Donald Trump quiere imponer un nuevo
arancel global del 25% al acero y del 10% al aluminio importados. Lo hará
invocando la seguridad nacional y para revitalizar su industria. Ambos
supuestos objetivos hacen recordar a la URSS de mediados del pasado siglo: la
preponderancia de la industria pesada sobre la ligera, como puntal de
desarrollo, y el recurrir a una explicación “casi sagrada”: la defensa de la
soberanía nacional. Tal estrategia ayudó a la URSS a entrar al círculo de las
naciones ganadoras durante la Segunda Guerra Mundial, pero hoy las guerras se
ganan en otro terreno.
Más allá del populismo nacionalista, el
proteccionismo y la tarea perenne de mantener contenta a su base de votantes
más fieles, hay una explicación más vulgar pero incluso más valedera para las
propuestas alzas de aranceles.
Los miembros del ejecutivo que acompañan
a Trump en este objetivo han mantenido nexos económicos con la industria que
ahora buscan beneficiar.
La acción unilateral de Trump está
respaldada por Robert Lighthizer, representante de Comercio Internacional, que
como abogado defendió los intereses de la industria siderúrgica en Washington,
el secretario Wilbur Ross, que como inversor reestructuró compañías de la
industria, y Peter Navarro, su asesor económico. Por su parte, Gary Cohn,
principal consejero económico de la Casa Blanca, con una visión más globalista,
y James Mattis, secretario de Defensa, mantienen una posición de mayor cautela.
Las cifras contradicen las arengas,
frases y declaraciones de Trump contra el “comercio injusto” y los malos
acuerdos internacionales.
Estados Unidos produce el 70% del acero
que consume y solo el 3% es de uso militar, de acuerdo con los datos del American
Iron and Steel Institute.

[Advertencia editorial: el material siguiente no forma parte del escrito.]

(* ===== verification/Rtc.v ===== *)
(** The real-time clock: the framework [rt-thread/components/drivers/rtc/rtc.c] over the
    driver [libraries/HAL_Drivers/drivers/drv_rtc.c].

    The clock chip keeps a date as two-digit registers; the vendor's library writes and reads
    them and answers whether a write succeeded.  A year outside 0 to 99 is outside what that
    library takes. *)

From S2P Require Import Prelude Ctime.
#[local] Open Scope Z_scope.

(** ** Data *)

(** [RTC_TimeTypeDef] and [RTC_DateTypeDef], as the chip holds them. *)
Record rtc_regs := RtcRegs {
  Seconds : Z;
  Minutes : Z;
  Hours : Z;
  Date : Z;
  Month : Z;
  Year : Z;
  WeekDay : Z;
}.

Record rt_rtc_wkalarm := WkAlarm {
  wk_enable : bool;
  wk_sec : Z;
  wk_min : Z;
  wk_hour : Z;
  wk_mday : Z;
  wk_mon : Z;
  wk_year : Z;
}.

Definition BKUP_REG_DATA : Z := 42405.  (* 0xA5A5 *)

Record rtc_st := RtcSt {
  regs : rtc_regs;
  bkup : Z;                        (* backup register 1 *)
  wkalarm : rt_rtc_wkalarm;        (* rtc_device.wkalarm *)
  alarm_a : option (Z * Z * Z);    (* the chip's alarm A: hour, minute, second of every day *)
  alarm_event : bool;              (* the event of the alarm thread *)
  rtc_found : bool;                (* rt_device_find("rtc") *)
  set_time_ok : bool;              (* HAL_RTC_SetTime == HAL_OK *)
  set_date_ok : bool;              (* HAL_RTC_SetDate == HAL_OK *)
}.

Definition set_regs (r : rtc_regs) : M rtc_st unit :=
  modify (fun s => RtcSt r (bkup s) (wkalarm s) (alarm_a s) (alarm_event s) (rtc_found s) (set_time_ok s) (set_date_ok s)).
Definition set_bkup (v : Z) : M rtc_st unit :=
  modify (fun s => RtcSt (regs s) v (wkalarm s) (alarm_a s) (alarm_event s) (rtc_found s) (set_time_ok s) (set_date_ok s)).
Definition set_wkalarm (w : rt_rtc_wkalarm) : M rtc_st unit :=
  modify (fun s => RtcSt (regs s) (bkup s) w (alarm_a s) (alarm_event s) (rtc_found s) (set_time_ok s) (set_date_ok s)).
Definition set_alarm_a (a : option (Z * Z * Z)) : M rtc_st unit :=
  modify (fun s => RtcSt (regs s) (bkup s) (wkalarm s) a (alarm_event s) (rtc_found s) (set_time_ok s) (set_date_ok s)).
(** [rt_alarm_update] of the alarm service: it wakes its thread. *)
Definition rt_alarm_update : M rtc_st unit :=
  modify (fun s => RtcSt (regs s) (bkup s) (wkalarm s) (alarm_a s) true (rtc_found s) (set_time_ok s) (set_date_ok s)).

(** ** The driver *)

Definition HAL_RTC_SetTime (sec min hour : Z) : M rtc_st bool :=
  s ← get;
  if set_time_ok s then
    set_regs (RtcRegs sec min hour (Date (regs s)) (Month (regs s)) (Year (regs s)) (WeekDay (regs s))) ;;;
    mret true
  else mret false.
Definition HAL_RTC_SetDate (date month year wday : Z) : M rtc_st bool :=
  s ← get;
  if 99 <? year then throw Unspecified else
  if set_date_ok s then
    set_regs (RtcRegs (Seconds (regs s)) (Minutes (regs s)) (Hours (regs s)) date month year wday) ;;;
    mret true
  else mret false.

(** The clock as a [struct tm]; its week day is not set. *)
Definition regs_tm (r : rtc_regs) : tm :=
  Tm (Seconds r) (Minutes r) (Hours r) (Date r) (Month r - 1) (Year r + 100) 0 0 0.

Definition stm32_rtc_get_timeval : M rtc_st (Z * Z) :=
  s ← get;
  t ← lift (timegm (regs_tm (regs s)));
  mret (RT_EOK, t.1).

Definition set_rtc_time_stamp (time_stamp : Z) : M rtc_st Z :=
  t ← lift (gmtime_r time_stamp);
  if tm_year t <? 100 then mret (- RT_ERROR) else
  ok ← HAL_RTC_SetTime (u8 (tm_sec t)) (u8 (tm_min t)) (u8 (tm_hour t));
  if negb ok then mret (- RT_ERROR) else
  ok ← HAL_RTC_SetDate (u8 (tm_mday t)) (u8 (tm_mon t + 1)) (u8 (tm_year t - 100)) (u8 (tm_wday t + 1));
  if negb ok then mret (- RT_ERROR) else
  set_bkup BKUP_REG_DATA ;;;
  mret RT_EOK.

Definition stm32_rtc_get_secs : M rtc_st (Z * Z) :=
  tv ← stm32_rtc_get_timeval; mret (RT_EOK, tv.2).

Definition stm32_rtc_set_secs (sec : Z) : M rtc_st Z :=
  r ← set_rtc_time_stamp sec;
  rt_alarm_update ;;;
  mret (if negb (r =? 0) then - RT_ERROR else RT_EOK).

Definition stm32_rtc_get_alarm : M rtc_st (Z * rt_rtc_wkalarm) := s ← get; mret (RT_EOK, wkalarm s).

Definition rt_rtc_alarm_enable (hour min sec : Z) : M rtc_st unit := set_alarm_a (Some (hour, min, sec)).
Definition rt_rtc_alarm_disable : M rtc_st unit := set_alarm_a None.

(** The mask of the chip's alarm leaves hour, minute and second. *)
Definition rtc_alarm_time_set : M rtc_st Z :=
  s ← get;
  _ ← (if wk_enable (wkalarm s) then
         rt_rtc_alarm_enable (u8 (wk_hour (wkalarm s))) (u8 (wk_min (wkalarm s))) (u8 (wk_sec (wkalarm s)))
       else mret tt);
  mret RT_EOK.

Definition stm32_rtc_set_alarm (alarm : option rt_rtc_wkalarm) : M rtc_st Z :=
  match alarm with
  | Some a => set_wkalarm a ;;; rtc_alarm_time_set ;;; mret RT_EOK
  | None => mret (- RT_ERROR)
  end.

(** The interrupt of alarm A. *)
Definition HAL_RTC_AlarmAEventCallback : M rtc_st unit := rt_alarm_update.

(** [rt_rtc_config]: is the chip initialised?  A clock that runs from its battery is kept. *)
Definition rt_rtc_config (init_ok : bool) : M rtc_st Z :=
  s ← get;
  if negb (bkup s =? BKUP_REG_DATA) && negb init_ok then mret (- RT_ERROR) else mret RT_EOK.
Definition stm32_rtc_init (init_ok : bool) : M rtc_st Z :=
  r ← rt_rtc_config init_ok;
  if negb (r =? RT_EOK) then mret (- RT_ERROR) else mret RT_EOK.

(** ** The framework *)

(** A control request, and its answer: a result code and what was stored through [args]. *)
Inductive rtc_cmd :=
  | RT_DEVICE_CTRL_RTC_GET_TIME
  | RT_DEVICE_CTRL_RTC_SET_TIME (t : Z)
  | RT_DEVICE_CTRL_RTC_GET_TIMEVAL
  | RT_DEVICE_CTRL_RTC_SET_TIMEVAL (t : Z)
  | RT_DEVICE_CTRL_RTC_GET_ALARM
  | RT_DEVICE_CTRL_RTC_SET_ALARM (a : option rt_rtc_wkalarm).
Inductive rtc_out := OutNone | OutTime (t : Z) | OutAlarm (a : rt_rtc_wkalarm).

(** [set_timeval] is the operation the driver does not have. *)
Definition rt_rtc_control (cmd : rtc_cmd) : M rtc_st (Z * rtc_out) :=
  match cmd with
  | RT_DEVICE_CTRL_RTC_GET_TIME => r ← stm32_rtc_get_secs; mret (r.1, OutTime r.2)
  | RT_DEVICE_CTRL_RTC_SET_TIME t => r ← stm32_rtc_set_secs t; mret (r, OutNone)
  | RT_DEVICE_CTRL_RTC_GET_TIMEVAL => r ← stm32_rtc_get_timeval; mret (r.1, OutTime r.2)
  | RT_DEVICE_CTRL_RTC_SET_TIMEVAL _ => mret (- RT_EINVAL, OutNone)
  | RT_DEVICE_CTRL_RTC_GET_ALARM => r ← stm32_rtc_get_alarm; mret (r.1, OutAlarm r.2)
  | RT_DEVICE_CTRL_RTC_SET_ALARM a => r ← stm32_rtc_set_alarm a; mret (r, OutNone)
  end.

Definition set_timestamp (timestamp : Z) : M rtc_st Z :=
  s ← get;
  if negb (rtc_found s) then mret (- RT_ERROR) else
  r ← rt_rtc_control (RT_DEVICE_CTRL_RTC_SET_TIME timestamp);
  mret r.1.

(** The result, and the variable [timestamp] points to. *)
Definition get_timestamp (timestamp : Z) : M rtc_st (Z * Z) :=
  s ← get;
  if negb (rtc_found s) then mret (- RT_ERROR, timestamp) else
  r ← rt_rtc_control RT_DEVICE_CTRL_RTC_GET_TIME;
  mret (r.1, match r.2 with OutTime t => t | _ => timestamp end).

(** [time] of [ctime.c], which asks the same device. *)
Definition time : M rtc_st Z :=
  s ← get;
  if negb (rtc_found s) then mret (-1) else
  r ← rt_rtc_control RT_DEVICE_CTRL_RTC_GET_TIME;
  mret (match r with (c, OutTime t) => if c =? RT_EOK then t else -1 | _ => -1 end).

Definition set_date (tz year month day : Z) : M rtc_st Z :=
  s ← get;
  if negb (rtc_found s) then mret (- RT_ERROR) else
  r ← get_timestamp 0;
  if negb (r.1 =? RT_EOK) then mret r.1 else
  t ← lift (localtime_r tz r.2);
  now ← lift (mktime tz (Tm (tm_sec t) (tm_min t) (tm_hour t) (i32 (u32 day)) (i32 (u32 (month - 1)))
                          (i32 (u32 (year - 1900))) (tm_wday t) (tm_yday t) (tm_isdst t)));
  r ← rt_rtc_control (RT_DEVICE_CTRL_RTC_SET_TIME now.1);
  mret r.1.

Definition set_time (tz hour minute second : Z) : M rtc_st Z :=
  s ← get;
  if negb (rtc_found s) then mret (- RT_ERROR) else
  r ← get_timestamp 0;
  if negb (r.1 =? RT_EOK) then mret r.1 else
  t ← lift (localtime_r tz r.2);
  now ← lift (mktime tz (Tm (i32 (u32 second)) (i32 (u32 minute)) (i32 (u32 hour)) (tm_mday t) (tm_mon t)
                          (tm_year t) (tm_wday t) (tm_yday t) (tm_isdst t)));
  r ← rt_rtc_control (RT_DEVICE_CTRL_RTC_SET_TIME now.1);
  mret r.1.

(** The shell command [date], with its six numbers: [None] when a number is refused or the
    clock fails, else the old and the new time. *)
Definition date (tz year mon mday hour min sec : Z) : M rtc_st (option (Z * Z)) :=
  let t := Tm sec min hour mday (mon - 1) (year - 1900) 0 0 0 in
  if tm_year t <=? 0 then mret None else
  if 11 <? tm_mon t then mret None else
  if (tm_mday t =? 0) || (31 <? tm_mday t) then mret None else
  if 23 <? tm_hour t then mret None else
  if 59 <? tm_min t then mret None else
  if 60 <? tm_sec t then mret None else
  old ← get_timestamp 0;
  if negb (old.1 =? RT_EOK) then mret None else
  now ← lift (mktime tz t);
  r ← set_timestamp now.1;
  if negb (r =? RT_EOK) then mret None else
  new ← get_timestamp now.1;
  mret (Some (old.2, new.2)).

(** ** The registers *)

(** A date and time of the years 2000 to 2099. *)
Definition regs_ok (r : rtc_regs) : Prop := tm_valid (regs_tm r) /\ 0 <= Year r <= 99.
Definition rtc_time (s : rtc_st) : Z := seconds (regs_tm (regs s)).
Definition rtc_works (s : rtc_st) : Prop := rtc_found s = true /\ set_time_ok s = true /\ set_date_ok s = true.

(** 2000-01-01 and 2100-01-01, 0:00. *)
Definition t2000 : Z := 946684800.
Definition t2100 : Z := 4102444800.

Lemma year_of_day r :
  tm_valid r -> 10957 <= day_number r < 47482 <-> 100 <= tm_year r <= 199.
Proof.
  intros (_ & _ & _ & Hmon & Hmd & Hy). pose proof (day_of_year_range _ _ _ Hmon Hmd) as Hd.
  unfold day_number, days_since_epoch. set (n := Z.to_nat (tm_year r + 1900 - 1970)) in *.
  assert (sum_from year_len 1970 30 = 10957) as E30 by reflexivity.
  assert (sum_from year_len 1970 130 = 47482) as E130 by reflexivity.
  assert (forall x, 0 <= year_len x) as Hp by (intros x; pose proof (year_len_range x); lia).
  assert (year_len (tm_year r + 1900) = year_len (1970 + Z.of_nat n)) as El by (f_equal; unfold n; lia).
  pose proof (sum_from_S year_len 1970 n) as ES.
  split; intros H.
  - split.
    + destruct (Z.le_gt_cases 100 (tm_year r)); [done|].
      pose proof (sum_from_mono year_len 1970 (S n) 30 Hp ltac:(lia)). lia.
    + destruct (Z.le_gt_cases (tm_year r) 199); [done|].
      pose proof (sum_from_mono year_len 1970 130 n Hp ltac:(lia)). lia.
  - pose proof (sum_from_mono year_len 1970 30 n Hp ltac:(lia)).
    pose proof (sum_from_mono year_len 1970 (S n) 130 Hp ltac:(lia)). lia.
Qed.

Lemma seconds_day r : tm_valid r -> seconds r / 86400 = day_number r.
Proof.
  intros (Hs & Hm & Hh & _). symmetry.
  apply (Z.div_unique _ _ _ (tm_hour r * 3600 + tm_min r * 60 + tm_sec r)); unfold seconds; lia.
Qed.

Lemma year_of_seconds r :
  tm_valid r -> t2000 <= seconds r < t2100 <-> 100 <= tm_year r <= 199.
Proof.
  intros Hv. rewrite <- (year_of_day r Hv), <- (seconds_day r Hv).
  unfold t2000, t2100. zlia.
Qed.

Lemma regs_time_range r : regs_ok r -> t2000 <= seconds (regs_tm r) < t2100.
Proof. intros [Hv Hy]. apply year_of_seconds; [done|]. cbn. lia. Qed.

Lemma get_timestamp_spec s d :
  rtc_found s = true -> regs_ok (regs s) -> get_timestamp d s = Ok ((RT_EOK, rtc_time s), s).
Proof.
  intros Hf [Hv _]. destruct (timegm_spec _ Hv) as (yd & E & _).
  unfold get_timestamp. rewrite (bind_step _ _ s s s), Hf by done. cbn [negb].
  unfold rt_rtc_control, stm32_rtc_get_secs, stm32_rtc_get_timeval, get, lift, mbind, M_bind.
  by rewrite E.
Qed.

El Cato Institute señala que la industria da empleo a
una proporción muy marginal cuando se compara con las empresas que lo consumen,
que superan los 6,5 millones, de acuerdo a una información del diario español
El País.
Alan Greenspan, Ben Bernanke y otros economistas
que pasaron por la Casa Blanca urgieron a evitar imponer las nuevas tarifas
bajo la bandera de la seguridad nacional, porque consideran que “el coste
diplomático” no redundará en beneficio de la economía, ya que los aranceles
elevarán el coste de producción y el precio que paga el consumidor al final. "Es
una vía muy cara de preservar empleos en industrias en declive o menos
competitivas", añadió el presidente de la Reserva Federal de Nueva York,
William Dudley.
Sin embargo, Trump no suele escuchar a
los expertos. Así que lo único que resta es aguardar el inicio de una guerra
comercial, en donde el acero y el aluminio serán los instrumentos de combate,
pero no precisamente en aviones, tanques y carros blindados.